The fungal metabolite 3-chloro-4-hydroxyphenylacetic acid (1) was utilized in the generation of a unique drug-like screening library using parallel solution-phase synthesis. A 20-membered amide library (3-22) was generated by first converting 1 to methyl (3-chloro-4-hydroxyphenyl)acetate (2), then reacting this scaffold with a diverse series of primary amines via a solvent-free aminolysis procedure. The structures of the synthetic analogues (3-22) were elucidated by spectroscopic data analysis. The structures of compounds 8, 12, and 22 were confirmed by single X-ray crystallographic analysis. All compounds were evaluated for cytotoxicity against a human prostate cancer cell line (LNCaP) and for antiparasitic activity toward Trypanosoma brucei brucei and Plasmodium falciparum and showed no significant activity at 10 μM. The library was also tested for effects on the lipid content of LNCaP and PC-3 prostate cancer cells, and it was demonstrated that the fluorobenzyl analogues (12-14) significantly reduced cellular phospholipid and neutral lipid levels.

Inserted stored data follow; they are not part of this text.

(* ===== verification/Mount.v ===== *)
(** * Mounts (src/src/mount.c)

    The list of mounts is updated in place by the code (destination, created
    directory, ignore flag), so the functions return the updated list. *)

From S2P Require Import Prelude GLib GLibRef Sys Types Util Json Namespace Semver Config.

(** [cc_oci_mounts_to_ignore]: only [mnt_dir] is set in the entries. *)
Definition cc_oci_mounts_to_ignore : list string :=
  ["/proc"; "/dev"; "/dev/pts"; "/dev/shm"; "/dev/mqueue"; "/sys"; "/sys/fs/cgroup"].

(** [g_strrstr (s, "/")] as an offset. *)
Fixpoint last_slash (s : string) : option nat :=
  match s with
  | EmptyString => None
  | String c s' =>
      match last_slash s' with
      | Some i => Some (S i)
      | None => if decide (c = "/"%char) then Some O else None
      end
  end.

Section mount.
Context `{GL : GLib}.

(** Whether the mount is ignored, and the mount with the flag set. *)
Definition cc_oci_mount_ignore (m : cc_oci_mount) : bool * cc_oci_mount :=
  if existsb (fun d => g_streq (Some d) (mnt_dir m)) cc_oci_mounts_to_ignore
  then (true, set_ignore_mount true m) else (false, m).

Definition cc_oci_perform_mount (m : cc_oci_mount) (dry_run : bool) : io bool :=
  if dry_run then mret true
  else
    st ← match mnt_fsname m with None => mret None | Some p => call_ (Cstat p) end;
    match st with
    | None => mret false
    | Some st =>
        ok ← match st_kind st with
             | KReg =>
                 fd ← call_ (Ccreat (dest m) (st_mode st));
                 if fd <? 0 then mret false
                 else _ ← call_ (Cclose fd); mret true
             | _ => mret true
             end;
        if negb ok then mret false
        else
          r ← call_ (Cmount (mnt_fsname m) (Some (dest m)) (mnt_type m) (flags m) (mnt_opts m));
          mret (r =? 0)
    end.
Lemma json_ok_document config id created b v p status :
  state_wf config v -> Forall utf8 (config_strings config id created b v p) ->
  cc_oci_status_to_str (Types.status (state config)) = Some status ->
  json_ok (JObject (state_members config id created b v p status ++ pod_members config
                    ++ annotation_members config)).
Proof.
  intros (Hpid & Hvpid & Hio & Herr & Hh & Hi & Hk & Hw & Hcwd & Hm & Hnd) Hs Hst.
  unfold config_strings in Hs. rewrite !Forall_app in Hs.
  destruct Hs as (Hf & Ha & He & Hcon & Hpod & Hkey & Hv & Hd & Hdc).
  repeat match goal with H : Forall _ (_ :: _) |- _ => apply Forall_cons in H as [? H] end.
  apply json_ok_object.
  { unfold pod_members, annotation_members.
    destruct (pod config), (annotations (oci config));
      apply (bool_decide_unpack _); vm_compute; exact I. }
  apply Forall_app. split; [|apply Forall_app; split].
  - unfold state_members. repeat (apply Forall_cons; split;
      [split; [apply g_utf8_validate_ascii; repeat constructor|cbn [snd]]|]); try apply Forall_nil_2;
      try done; try apply u32_long.
    + apply g_utf8_validate_ascii. repeat constructor.
    + by eapply utf8_status.
    + by apply json_ok_mounts.
    + by apply json_ok_process.
    + destruct (console config); [|done]. apply Forall_cons in Hcon as [? _]. by json_object.
    + unfold vm_members. json_object; try done. apply u32_long.
    + by json_object.
  - unfold pod_members. destruct (pod config) as [pd|]; [|apply Forall_nil_2].
    apply Forall_singleton. split; [apply g_utf8_validate_ascii; repeat constructor|].
    cbn [snd]. json_object; [done|]. cbn in Hpod. destruct (sandbox_name pd); cbn in *.
    + by apply Forall_cons in Hpod as [? _].
    + apply utf8_empty.
  - unfold annotation_members. destruct (annotations (oci config)) as [|a l]; [apply Forall_nil_2|].
    apply Forall_singleton. split; [apply g_utf8_validate_ascii; repeat constructor|].
    by apply json_ok_annotations.
Qed.

(** *** What any accepted file provides *)

(** The required string of each section, by the position of its handler. *)
Definition required (i : nat) (st : oci_state) : cstr :=
  match i with
  | 0%nat => s_oci_version st
  | 1%nat => s_id st
  | 3%nat => s_bundle_path st
  | 4%nat => s_comms_path st
  | 5%nat => s_procsock_path st
  | 7%nat => s_create_time st
  | _ => Some EmptyString
  end.

Definition section_index (s : state_section) : nat :=
  match s with
  | S_ociVersion => 0 | S_id => 1 | S_pid => 2 | S_bundlePath => 3 | S_commsPath => 4
  | S_processPath => 5 | S_status => 6 | S_created => 7 | S_mounts => 8 | S_console => 9
  | S_vm => 10 | S_proxy => 11 | S_pod => 12 | S_annotations => 13
  end%nat.

(** Nothing that is set is lost. *)
Definition state_le (st st' : oci_state) : Prop :=
  (forall i, is_Some (required i st) -> is_Some (required i st')) /\
  (is_Some (s_vm st) -> is_Some (s_vm st')) /\ (is_Some (s_proxy st) -> is_Some (s_proxy st')).

Lemma state_le_refl st : state_le st st.
Proof. by split_and!. Qed.

Lemma state_le_trans a b c : state_le a b -> state_le b c -> state_le a c.
Proof. unfold state_le. naive_solver. Qed.

Lemma handle_state_section_le s st c n st' c' :
  handle_state_section s (st, c) n = Done (st', c') ->
  state_le st st' /\
  ((0 < c -> is_Some (required (section_index s) st)) ->
   0 < c' -> is_Some (required (section_index s) st'))%nat.
Proof.
  destruct s; cbn [handle_state_section section_index];
    unfold update_subelements_and_strdup, handle_state_pid_section, handle_state_status_section,
      handle_state_mounts_section, handle_state_console_section, handle_state_vm_section,
      handle_state_proxy_section, handle_state_pod_section, handle_state_annotations_section;
    cbn [fst snd]; intros H; repeat case_match; simplify_eq;
    (split; [|intros ? ?; cbn in *; eauto]);
    (split; [|split]); try (intros i; do 8 (destruct i as [|i]; [cbn; by eauto|]); cbn; by eauto);
    cbn; by eauto.
Qed.

Lemma foreach_section_le s nodes st c st' c' :
  foreach_fault (handle_state_section s) nodes (st, c) = Done (st', c') ->
  state_le st st' /\
  ((0 < c -> is_Some (required (section_index s) st)) ->
   0 < c' -> is_Some (required (section_index s) st'))%nat.
Proof.
  revert st c. induction nodes as [|n nodes IH]; intros st c; simpl.
  - intros [= <- <-]. split; [apply state_le_refl|auto].
  - destruct (handle_state_section s (st, c) n) as [[st1 c1]|] eqn:E; [|done]. intros H.
    apply handle_state_section_le in E as [H1 H2]. apply IH in H as [H3 H4].
    split; [by eapply state_le_trans|auto].
Qed.

Lemma find_state_handler_index name i s :
  find_state_handler name 0 state_handlers = Some (i, s) -> i = section_index s.
Proof.
  rewrite find_state_handler_ref. unfold state_handlers. intros H.
  repeat (case_bool_decide; [by simplify_eq|]). done.
Qed.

真菌代谢产物 3-氯-4-羟基苯乙酸(1)被用于使用平行溶液相合成来生成独特的类药性筛选文库。通过首先将 1 转化为甲酯(3-氯-4-羟基苯)乙酸(2),然后通过无溶剂的氨解程序使该支架与各种系列的伯胺反应,生成了一个 20 成员酰胺文库(3-22)。通过光谱数据分析阐明了合成类似物(3-22)的结构。通过单晶 X 射线晶体学分析确认了化合物 8、12 和 22 的结构。所有化合物均在 10 μM 时对人前列腺癌细胞系(LNCaP)的细胞毒性和对 Trypanosoma brucei brucei 和 Plasmodium falciparum 的抗寄生虫活性进行了评估,均无明显活性。该文库还测试了对 LNCaP 和 PC-3 前列腺癌细胞中脂质含量的影响,结果表明氟苄基类似物(12-14)显著降低了细胞磷脂和中性脂质水平。